== WHAT THE TASK REQUIRES ==
Since only part of the material below is wanted, output exactly the lines from the one with "refs_stored (objects (world s')) (_contents" up to and including the one with "rewrite (save_file_unfold E".

START DATA TO EXAMINE

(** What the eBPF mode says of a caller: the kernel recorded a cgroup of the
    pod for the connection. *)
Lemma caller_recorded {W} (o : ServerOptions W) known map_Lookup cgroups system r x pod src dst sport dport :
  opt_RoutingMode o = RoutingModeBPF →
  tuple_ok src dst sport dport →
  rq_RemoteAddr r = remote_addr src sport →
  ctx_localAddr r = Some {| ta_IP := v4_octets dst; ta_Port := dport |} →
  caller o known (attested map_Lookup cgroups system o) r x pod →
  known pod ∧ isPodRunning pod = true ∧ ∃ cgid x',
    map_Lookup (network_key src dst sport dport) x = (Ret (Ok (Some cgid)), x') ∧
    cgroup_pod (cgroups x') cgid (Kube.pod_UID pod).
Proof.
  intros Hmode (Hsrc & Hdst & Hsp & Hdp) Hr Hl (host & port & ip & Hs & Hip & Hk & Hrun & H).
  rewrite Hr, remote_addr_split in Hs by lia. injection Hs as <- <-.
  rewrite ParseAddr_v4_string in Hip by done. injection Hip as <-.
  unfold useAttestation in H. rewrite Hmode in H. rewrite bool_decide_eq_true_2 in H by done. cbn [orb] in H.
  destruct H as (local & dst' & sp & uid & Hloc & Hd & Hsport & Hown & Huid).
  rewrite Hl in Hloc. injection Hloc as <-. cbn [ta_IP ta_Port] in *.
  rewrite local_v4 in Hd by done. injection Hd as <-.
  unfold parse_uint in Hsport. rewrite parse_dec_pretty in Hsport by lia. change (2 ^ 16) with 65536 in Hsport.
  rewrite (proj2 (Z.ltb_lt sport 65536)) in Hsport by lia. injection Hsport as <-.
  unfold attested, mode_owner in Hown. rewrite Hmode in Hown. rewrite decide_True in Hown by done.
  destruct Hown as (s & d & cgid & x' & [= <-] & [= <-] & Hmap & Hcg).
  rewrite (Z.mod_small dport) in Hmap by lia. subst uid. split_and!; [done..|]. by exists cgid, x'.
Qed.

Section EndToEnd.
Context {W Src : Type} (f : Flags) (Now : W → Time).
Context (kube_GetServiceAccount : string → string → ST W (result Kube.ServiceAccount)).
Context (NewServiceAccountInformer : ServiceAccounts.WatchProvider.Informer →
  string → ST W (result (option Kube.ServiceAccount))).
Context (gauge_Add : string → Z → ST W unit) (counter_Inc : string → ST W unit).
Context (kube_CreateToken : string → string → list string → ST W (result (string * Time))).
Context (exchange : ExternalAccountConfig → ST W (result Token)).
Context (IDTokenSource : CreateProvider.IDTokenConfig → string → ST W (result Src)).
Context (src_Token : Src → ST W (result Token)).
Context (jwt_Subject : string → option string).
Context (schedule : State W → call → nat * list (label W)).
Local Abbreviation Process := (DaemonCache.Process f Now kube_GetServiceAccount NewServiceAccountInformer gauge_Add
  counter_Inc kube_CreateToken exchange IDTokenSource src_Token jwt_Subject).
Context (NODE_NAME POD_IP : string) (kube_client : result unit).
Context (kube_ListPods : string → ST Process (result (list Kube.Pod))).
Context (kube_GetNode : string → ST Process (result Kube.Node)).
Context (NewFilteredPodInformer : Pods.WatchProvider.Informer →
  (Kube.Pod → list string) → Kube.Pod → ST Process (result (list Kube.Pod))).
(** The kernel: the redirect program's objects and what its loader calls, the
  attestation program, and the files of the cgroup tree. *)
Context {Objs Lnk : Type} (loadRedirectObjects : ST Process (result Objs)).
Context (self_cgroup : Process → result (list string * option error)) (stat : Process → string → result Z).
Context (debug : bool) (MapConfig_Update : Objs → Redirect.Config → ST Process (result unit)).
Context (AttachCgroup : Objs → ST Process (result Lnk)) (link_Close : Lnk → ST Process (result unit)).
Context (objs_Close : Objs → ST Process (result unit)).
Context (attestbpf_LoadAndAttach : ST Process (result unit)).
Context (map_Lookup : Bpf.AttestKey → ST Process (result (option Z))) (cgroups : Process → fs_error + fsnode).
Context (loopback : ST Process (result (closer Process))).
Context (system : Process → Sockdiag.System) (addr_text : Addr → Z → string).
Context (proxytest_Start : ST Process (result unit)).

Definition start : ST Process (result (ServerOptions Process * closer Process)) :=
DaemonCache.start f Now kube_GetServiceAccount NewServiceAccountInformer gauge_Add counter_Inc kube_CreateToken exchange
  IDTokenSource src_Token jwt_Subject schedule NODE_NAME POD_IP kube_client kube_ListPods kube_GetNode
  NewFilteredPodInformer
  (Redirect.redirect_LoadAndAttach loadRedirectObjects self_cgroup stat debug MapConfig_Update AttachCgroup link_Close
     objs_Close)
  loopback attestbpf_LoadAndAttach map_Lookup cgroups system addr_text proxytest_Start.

END DATA TO EXAMINE
START DATA TO EXAMINE

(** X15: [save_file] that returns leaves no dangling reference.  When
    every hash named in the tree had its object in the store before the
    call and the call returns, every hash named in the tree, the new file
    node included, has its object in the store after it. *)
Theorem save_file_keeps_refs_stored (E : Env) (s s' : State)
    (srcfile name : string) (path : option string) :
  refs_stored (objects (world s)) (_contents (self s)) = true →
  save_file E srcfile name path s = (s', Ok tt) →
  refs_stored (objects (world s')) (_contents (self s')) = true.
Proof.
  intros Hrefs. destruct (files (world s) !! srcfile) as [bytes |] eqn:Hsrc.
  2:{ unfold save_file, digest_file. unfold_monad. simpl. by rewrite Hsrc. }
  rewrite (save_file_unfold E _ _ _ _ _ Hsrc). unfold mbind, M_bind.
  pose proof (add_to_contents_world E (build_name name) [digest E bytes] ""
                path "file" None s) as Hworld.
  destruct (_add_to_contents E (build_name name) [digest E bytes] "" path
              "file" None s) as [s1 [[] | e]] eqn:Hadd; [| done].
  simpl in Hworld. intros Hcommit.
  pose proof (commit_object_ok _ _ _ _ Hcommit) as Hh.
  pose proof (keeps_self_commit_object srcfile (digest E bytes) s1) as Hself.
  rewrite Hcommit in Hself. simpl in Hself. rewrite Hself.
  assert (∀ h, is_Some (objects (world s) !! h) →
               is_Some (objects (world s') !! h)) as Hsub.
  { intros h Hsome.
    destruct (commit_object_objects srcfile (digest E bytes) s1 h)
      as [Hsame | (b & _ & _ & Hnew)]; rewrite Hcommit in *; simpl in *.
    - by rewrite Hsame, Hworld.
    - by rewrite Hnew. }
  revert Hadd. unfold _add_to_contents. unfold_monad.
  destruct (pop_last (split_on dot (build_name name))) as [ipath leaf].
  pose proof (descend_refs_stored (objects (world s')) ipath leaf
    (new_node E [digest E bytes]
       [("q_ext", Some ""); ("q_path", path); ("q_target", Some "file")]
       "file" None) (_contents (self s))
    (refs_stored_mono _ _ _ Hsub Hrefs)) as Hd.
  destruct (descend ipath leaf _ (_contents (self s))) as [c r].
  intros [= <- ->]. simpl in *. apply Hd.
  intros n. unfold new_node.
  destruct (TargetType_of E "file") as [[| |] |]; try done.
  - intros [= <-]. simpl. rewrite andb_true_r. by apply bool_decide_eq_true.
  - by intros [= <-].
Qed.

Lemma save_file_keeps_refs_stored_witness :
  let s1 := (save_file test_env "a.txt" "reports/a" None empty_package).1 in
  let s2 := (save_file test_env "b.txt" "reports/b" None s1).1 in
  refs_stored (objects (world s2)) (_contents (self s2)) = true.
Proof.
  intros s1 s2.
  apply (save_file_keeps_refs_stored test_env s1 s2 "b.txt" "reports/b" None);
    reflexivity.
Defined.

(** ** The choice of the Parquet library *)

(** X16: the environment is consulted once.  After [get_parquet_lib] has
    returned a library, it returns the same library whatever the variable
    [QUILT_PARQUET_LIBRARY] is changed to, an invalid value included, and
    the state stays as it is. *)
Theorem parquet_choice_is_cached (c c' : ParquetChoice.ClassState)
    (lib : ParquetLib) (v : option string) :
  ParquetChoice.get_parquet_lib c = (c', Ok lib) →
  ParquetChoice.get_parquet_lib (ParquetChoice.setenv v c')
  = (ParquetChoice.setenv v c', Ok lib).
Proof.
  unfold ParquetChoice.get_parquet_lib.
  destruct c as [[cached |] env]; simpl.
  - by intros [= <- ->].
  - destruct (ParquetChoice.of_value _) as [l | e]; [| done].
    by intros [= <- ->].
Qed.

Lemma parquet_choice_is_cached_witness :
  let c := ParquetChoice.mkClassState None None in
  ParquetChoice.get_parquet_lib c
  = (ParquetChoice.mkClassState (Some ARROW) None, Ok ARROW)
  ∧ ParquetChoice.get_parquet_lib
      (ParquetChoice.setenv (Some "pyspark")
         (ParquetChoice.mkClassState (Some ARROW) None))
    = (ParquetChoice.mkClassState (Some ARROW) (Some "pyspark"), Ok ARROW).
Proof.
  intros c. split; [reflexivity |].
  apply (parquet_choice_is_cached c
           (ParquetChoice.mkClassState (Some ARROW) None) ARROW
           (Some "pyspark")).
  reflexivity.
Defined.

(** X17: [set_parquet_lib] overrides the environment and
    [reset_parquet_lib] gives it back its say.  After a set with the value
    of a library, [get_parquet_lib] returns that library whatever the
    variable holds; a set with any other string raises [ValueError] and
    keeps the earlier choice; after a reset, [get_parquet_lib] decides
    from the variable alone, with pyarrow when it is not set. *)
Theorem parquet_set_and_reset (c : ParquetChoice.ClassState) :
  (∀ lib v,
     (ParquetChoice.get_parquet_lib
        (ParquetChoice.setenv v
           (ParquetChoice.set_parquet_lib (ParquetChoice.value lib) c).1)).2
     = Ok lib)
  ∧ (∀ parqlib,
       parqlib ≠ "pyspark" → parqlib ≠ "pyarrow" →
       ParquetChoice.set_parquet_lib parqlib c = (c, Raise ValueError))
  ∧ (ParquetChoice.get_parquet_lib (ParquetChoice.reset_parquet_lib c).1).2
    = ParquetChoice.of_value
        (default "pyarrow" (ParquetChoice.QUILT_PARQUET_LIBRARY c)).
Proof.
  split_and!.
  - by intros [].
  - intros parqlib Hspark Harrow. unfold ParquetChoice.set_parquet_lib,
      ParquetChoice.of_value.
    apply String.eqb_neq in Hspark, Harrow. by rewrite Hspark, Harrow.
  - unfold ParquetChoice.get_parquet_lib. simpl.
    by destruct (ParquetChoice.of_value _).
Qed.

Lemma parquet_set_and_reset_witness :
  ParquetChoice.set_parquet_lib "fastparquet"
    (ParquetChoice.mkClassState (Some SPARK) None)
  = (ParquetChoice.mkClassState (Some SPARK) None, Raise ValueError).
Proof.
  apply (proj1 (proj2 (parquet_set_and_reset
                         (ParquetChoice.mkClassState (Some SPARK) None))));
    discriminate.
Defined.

END DATA TO EXAMINE
START DATA TO EXAMINE

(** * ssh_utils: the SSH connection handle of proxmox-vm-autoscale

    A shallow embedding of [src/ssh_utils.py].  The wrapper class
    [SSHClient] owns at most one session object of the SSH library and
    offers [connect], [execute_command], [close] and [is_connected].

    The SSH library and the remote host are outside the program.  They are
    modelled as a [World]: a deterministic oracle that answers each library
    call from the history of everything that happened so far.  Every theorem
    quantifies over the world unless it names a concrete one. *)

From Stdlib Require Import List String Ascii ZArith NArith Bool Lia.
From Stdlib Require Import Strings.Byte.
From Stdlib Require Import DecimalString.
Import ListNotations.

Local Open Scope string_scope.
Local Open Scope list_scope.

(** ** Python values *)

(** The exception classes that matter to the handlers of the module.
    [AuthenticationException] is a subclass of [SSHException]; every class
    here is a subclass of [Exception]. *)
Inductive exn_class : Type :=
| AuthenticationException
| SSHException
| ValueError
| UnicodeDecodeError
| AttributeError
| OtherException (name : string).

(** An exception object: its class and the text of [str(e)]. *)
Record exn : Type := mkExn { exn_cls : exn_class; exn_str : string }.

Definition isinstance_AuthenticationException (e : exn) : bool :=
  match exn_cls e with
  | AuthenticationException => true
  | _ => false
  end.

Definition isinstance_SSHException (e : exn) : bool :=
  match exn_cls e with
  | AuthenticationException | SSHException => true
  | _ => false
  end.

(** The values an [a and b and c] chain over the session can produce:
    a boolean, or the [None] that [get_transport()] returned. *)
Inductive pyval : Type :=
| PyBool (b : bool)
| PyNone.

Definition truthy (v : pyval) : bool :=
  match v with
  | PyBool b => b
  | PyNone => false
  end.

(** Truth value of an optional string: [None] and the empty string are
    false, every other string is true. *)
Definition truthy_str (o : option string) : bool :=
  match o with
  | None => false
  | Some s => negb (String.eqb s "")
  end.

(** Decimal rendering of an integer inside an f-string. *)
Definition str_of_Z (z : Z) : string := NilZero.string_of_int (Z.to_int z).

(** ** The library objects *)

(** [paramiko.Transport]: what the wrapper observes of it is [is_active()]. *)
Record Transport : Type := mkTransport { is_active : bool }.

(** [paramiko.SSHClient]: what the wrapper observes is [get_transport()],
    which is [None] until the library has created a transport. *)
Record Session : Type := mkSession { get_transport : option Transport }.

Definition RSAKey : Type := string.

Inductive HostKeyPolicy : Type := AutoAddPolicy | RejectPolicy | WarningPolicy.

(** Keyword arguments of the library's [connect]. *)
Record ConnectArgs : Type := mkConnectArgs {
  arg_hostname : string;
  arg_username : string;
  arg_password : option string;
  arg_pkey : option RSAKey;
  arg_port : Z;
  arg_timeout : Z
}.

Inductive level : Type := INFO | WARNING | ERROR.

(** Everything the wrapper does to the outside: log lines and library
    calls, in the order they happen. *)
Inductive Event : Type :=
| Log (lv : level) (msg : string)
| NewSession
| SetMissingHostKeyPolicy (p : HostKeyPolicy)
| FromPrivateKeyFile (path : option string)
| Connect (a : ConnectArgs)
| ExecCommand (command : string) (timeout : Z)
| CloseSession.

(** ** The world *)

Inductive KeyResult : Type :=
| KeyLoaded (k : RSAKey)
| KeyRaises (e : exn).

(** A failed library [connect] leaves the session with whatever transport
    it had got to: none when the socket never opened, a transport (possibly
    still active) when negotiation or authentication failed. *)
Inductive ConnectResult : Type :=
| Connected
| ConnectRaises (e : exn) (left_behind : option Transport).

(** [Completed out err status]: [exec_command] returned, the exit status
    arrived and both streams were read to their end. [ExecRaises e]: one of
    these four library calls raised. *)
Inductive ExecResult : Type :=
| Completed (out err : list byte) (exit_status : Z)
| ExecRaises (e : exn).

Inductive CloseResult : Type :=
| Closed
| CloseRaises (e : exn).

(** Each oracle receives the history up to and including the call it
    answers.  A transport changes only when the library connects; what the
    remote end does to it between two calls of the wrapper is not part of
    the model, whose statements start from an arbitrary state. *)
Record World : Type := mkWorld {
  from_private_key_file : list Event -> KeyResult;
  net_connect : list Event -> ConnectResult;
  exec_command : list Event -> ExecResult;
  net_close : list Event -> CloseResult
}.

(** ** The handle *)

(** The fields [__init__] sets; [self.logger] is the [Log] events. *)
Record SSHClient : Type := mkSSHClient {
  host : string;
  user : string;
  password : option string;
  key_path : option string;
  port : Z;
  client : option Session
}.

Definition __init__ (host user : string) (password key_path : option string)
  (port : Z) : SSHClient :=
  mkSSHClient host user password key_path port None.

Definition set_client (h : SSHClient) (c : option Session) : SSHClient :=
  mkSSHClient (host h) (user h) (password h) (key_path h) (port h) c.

END DATA TO EXAMINE

== REPLY TO THE TASK ==
  refs_stored (objects (world s')) (_contents (self s')) = true.
Proof.
  intros Hrefs. destruct (files (world s) !! srcfile) as [bytes |] eqn:Hsrc.
  2:{ unfold save_file, digest_file. unfold_monad. simpl. by rewrite Hsrc. }
  rewrite (save_file_unfold E _ _ _ _ _ Hsrc). unfold mbind, M_bind.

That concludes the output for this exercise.